___ Records shown ___

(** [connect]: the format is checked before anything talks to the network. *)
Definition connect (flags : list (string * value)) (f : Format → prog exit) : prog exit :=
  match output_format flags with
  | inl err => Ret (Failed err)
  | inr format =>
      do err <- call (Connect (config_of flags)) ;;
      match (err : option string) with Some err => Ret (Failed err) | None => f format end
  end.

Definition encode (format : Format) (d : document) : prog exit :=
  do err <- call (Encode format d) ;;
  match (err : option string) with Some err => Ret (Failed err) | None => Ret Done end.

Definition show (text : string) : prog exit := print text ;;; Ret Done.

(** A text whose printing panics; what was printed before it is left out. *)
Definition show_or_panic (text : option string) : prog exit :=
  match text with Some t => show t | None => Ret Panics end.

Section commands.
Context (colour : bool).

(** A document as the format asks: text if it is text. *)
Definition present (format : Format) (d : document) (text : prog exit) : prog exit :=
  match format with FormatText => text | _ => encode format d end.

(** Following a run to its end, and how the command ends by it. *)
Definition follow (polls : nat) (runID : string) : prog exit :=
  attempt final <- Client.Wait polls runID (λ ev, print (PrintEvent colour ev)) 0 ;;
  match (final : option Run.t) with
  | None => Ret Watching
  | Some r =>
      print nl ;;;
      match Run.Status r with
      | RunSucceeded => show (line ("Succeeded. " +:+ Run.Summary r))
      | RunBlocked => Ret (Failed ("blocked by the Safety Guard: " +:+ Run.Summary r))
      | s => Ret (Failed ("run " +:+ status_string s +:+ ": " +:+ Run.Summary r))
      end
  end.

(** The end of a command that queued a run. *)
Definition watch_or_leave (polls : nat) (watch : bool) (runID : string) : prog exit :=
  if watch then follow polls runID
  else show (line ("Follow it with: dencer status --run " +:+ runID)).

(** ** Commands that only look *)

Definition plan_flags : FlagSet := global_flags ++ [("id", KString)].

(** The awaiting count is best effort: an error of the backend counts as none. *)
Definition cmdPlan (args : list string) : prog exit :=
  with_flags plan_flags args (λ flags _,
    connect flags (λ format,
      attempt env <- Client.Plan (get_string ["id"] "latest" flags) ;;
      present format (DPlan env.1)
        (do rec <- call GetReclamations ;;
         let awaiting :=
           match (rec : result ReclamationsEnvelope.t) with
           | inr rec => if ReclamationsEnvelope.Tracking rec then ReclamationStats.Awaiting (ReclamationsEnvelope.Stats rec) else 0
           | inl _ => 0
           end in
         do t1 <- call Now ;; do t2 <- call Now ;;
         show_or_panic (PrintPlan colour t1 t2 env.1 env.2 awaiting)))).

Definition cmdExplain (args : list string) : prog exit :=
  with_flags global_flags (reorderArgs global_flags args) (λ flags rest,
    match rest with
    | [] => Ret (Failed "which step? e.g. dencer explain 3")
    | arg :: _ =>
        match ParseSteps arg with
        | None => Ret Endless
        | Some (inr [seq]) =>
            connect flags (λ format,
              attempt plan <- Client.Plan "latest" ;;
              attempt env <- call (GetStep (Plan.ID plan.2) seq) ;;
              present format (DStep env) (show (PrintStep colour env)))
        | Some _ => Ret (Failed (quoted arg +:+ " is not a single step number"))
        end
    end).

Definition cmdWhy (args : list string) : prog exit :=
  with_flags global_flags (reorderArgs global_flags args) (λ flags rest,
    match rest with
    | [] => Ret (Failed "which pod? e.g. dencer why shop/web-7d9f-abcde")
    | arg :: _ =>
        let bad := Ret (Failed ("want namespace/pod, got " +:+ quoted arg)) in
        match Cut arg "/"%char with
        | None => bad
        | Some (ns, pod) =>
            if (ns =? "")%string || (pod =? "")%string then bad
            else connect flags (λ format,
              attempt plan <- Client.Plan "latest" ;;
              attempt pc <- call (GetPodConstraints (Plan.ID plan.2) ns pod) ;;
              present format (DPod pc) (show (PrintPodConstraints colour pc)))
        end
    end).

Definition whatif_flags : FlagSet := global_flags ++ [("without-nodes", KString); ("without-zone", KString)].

___

» **Task goal**: Return the data in full, exactly as it appears above.

» **The completed task**:
(** [connect]: the format is checked before anything talks to the network. *)
Definition connect (flags : list (string * value)) (f : Format → prog exit) : prog exit :=
  match output_format flags with
  | inl err => Ret (Failed err)
  | inr format =>
      do err <- call (Connect (config_of flags)) ;;
      match (err : option string) with Some err => Ret (Failed err) | None => f format end
  end.

Definition encode (format : Format) (d : document) : prog exit :=
  do err <- call (Encode format d) ;;
  match (err : option string) with Some err => Ret (Failed err) | None => Ret Done end.

Definition show (text : string) : prog exit := print text ;;; Ret Done.

(** A text whose printing panics; what was printed before it is left out. *)
Definition show_or_panic (text : option string) : prog exit :=
  match text with Some t => show t | None => Ret Panics end.

Section commands.
Context (colour : bool).

(** A document as the format asks: text if it is text. *)
Definition present (format : Format) (d : document) (text : prog exit) : prog exit :=
  match format with FormatText => text | _ => encode format d end.

(** Following a run to its end, and how the command ends by it. *)
Definition follow (polls : nat) (runID : string) : prog exit :=
  attempt final <- Client.Wait polls runID (λ ev, print (PrintEvent colour ev)) 0 ;;
  match (final : option Run.t) with
  | None => Ret Watching
  | Some r =>
      print nl ;;;
      match Run.Status r with
      | RunSucceeded => show (line ("Succeeded. " +:+ Run.Summary r))
      | RunBlocked => Ret (Failed ("blocked by the Safety Guard: " +:+ Run.Summary r))
      | s => Ret (Failed ("run " +:+ status_string s +:+ ": " +:+ Run.Summary r))
      end
  end.

(** The end of a command that queued a run. *)
Definition watch_or_leave (polls : nat) (watch : bool) (runID : string) : prog exit :=
  if watch then follow polls runID
  else show (line ("Follow it with: dencer status --run " +:+ runID)).

(** ** Commands that only look *)

Definition plan_flags : FlagSet := global_flags ++ [("id", KString)].

(** The awaiting count is best effort: an error of the backend counts as none. *)
Definition cmdPlan (args : list string) : prog exit :=
  with_flags plan_flags args (λ flags _,
    connect flags (λ format,
      attempt env <- Client.Plan (get_string ["id"] "latest" flags) ;;
      present format (DPlan env.1)
        (do rec <- call GetReclamations ;;
         let awaiting :=
           match (rec : result ReclamationsEnvelope.t) with
           | inr rec => if ReclamationsEnvelope.Tracking rec then ReclamationStats.Awaiting (ReclamationsEnvelope.Stats rec) else 0
           | inl _ => 0
           end in
         do t1 <- call Now ;; do t2 <- call Now ;;
         show_or_panic (PrintPlan colour t1 t2 env.1 env.2 awaiting)))).

Definition cmdExplain (args : list string) : prog exit :=
  with_flags global_flags (reorderArgs global_flags args) (λ flags rest,
    match rest with
    | [] => Ret (Failed "which step? e.g. dencer explain 3")
    | arg :: _ =>
        match ParseSteps arg with
        | None => Ret Endless
        | Some (inr [seq]) =>
            connect flags (λ format,
              attempt plan <- Client.Plan "latest" ;;
              attempt env <- call (GetStep (Plan.ID plan.2) seq) ;;
              present format (DStep env) (show (PrintStep colour env)))
        | Some _ => Ret (Failed (quoted arg +:+ " is not a single step number"))
        end
    end).

Definition cmdWhy (args : list string) : prog exit :=
  with_flags global_flags (reorderArgs global_flags args) (λ flags rest,
    match rest with
    | [] => Ret (Failed "which pod? e.g. dencer why shop/web-7d9f-abcde")
    | arg :: _ =>
        let bad := Ret (Failed ("want namespace/pod, got " +:+ quoted arg)) in
        match Cut arg "/"%char with
        | None => bad
        | Some (ns, pod) =>
            if (ns =? "")%string || (pod =? "")%string then bad
            else connect flags (λ format,
              attempt plan <- Client.Plan "latest" ;;
              attempt pc <- call (GetPodConstraints (Plan.ID plan.2) ns pod) ;;
              present format (DPod pc) (show (PrintPodConstraints colour pc)))
        end
    end).

Definition whatif_flags : FlagSet := global_flags ++ [("without-nodes", KString); ("without-zone", KString)].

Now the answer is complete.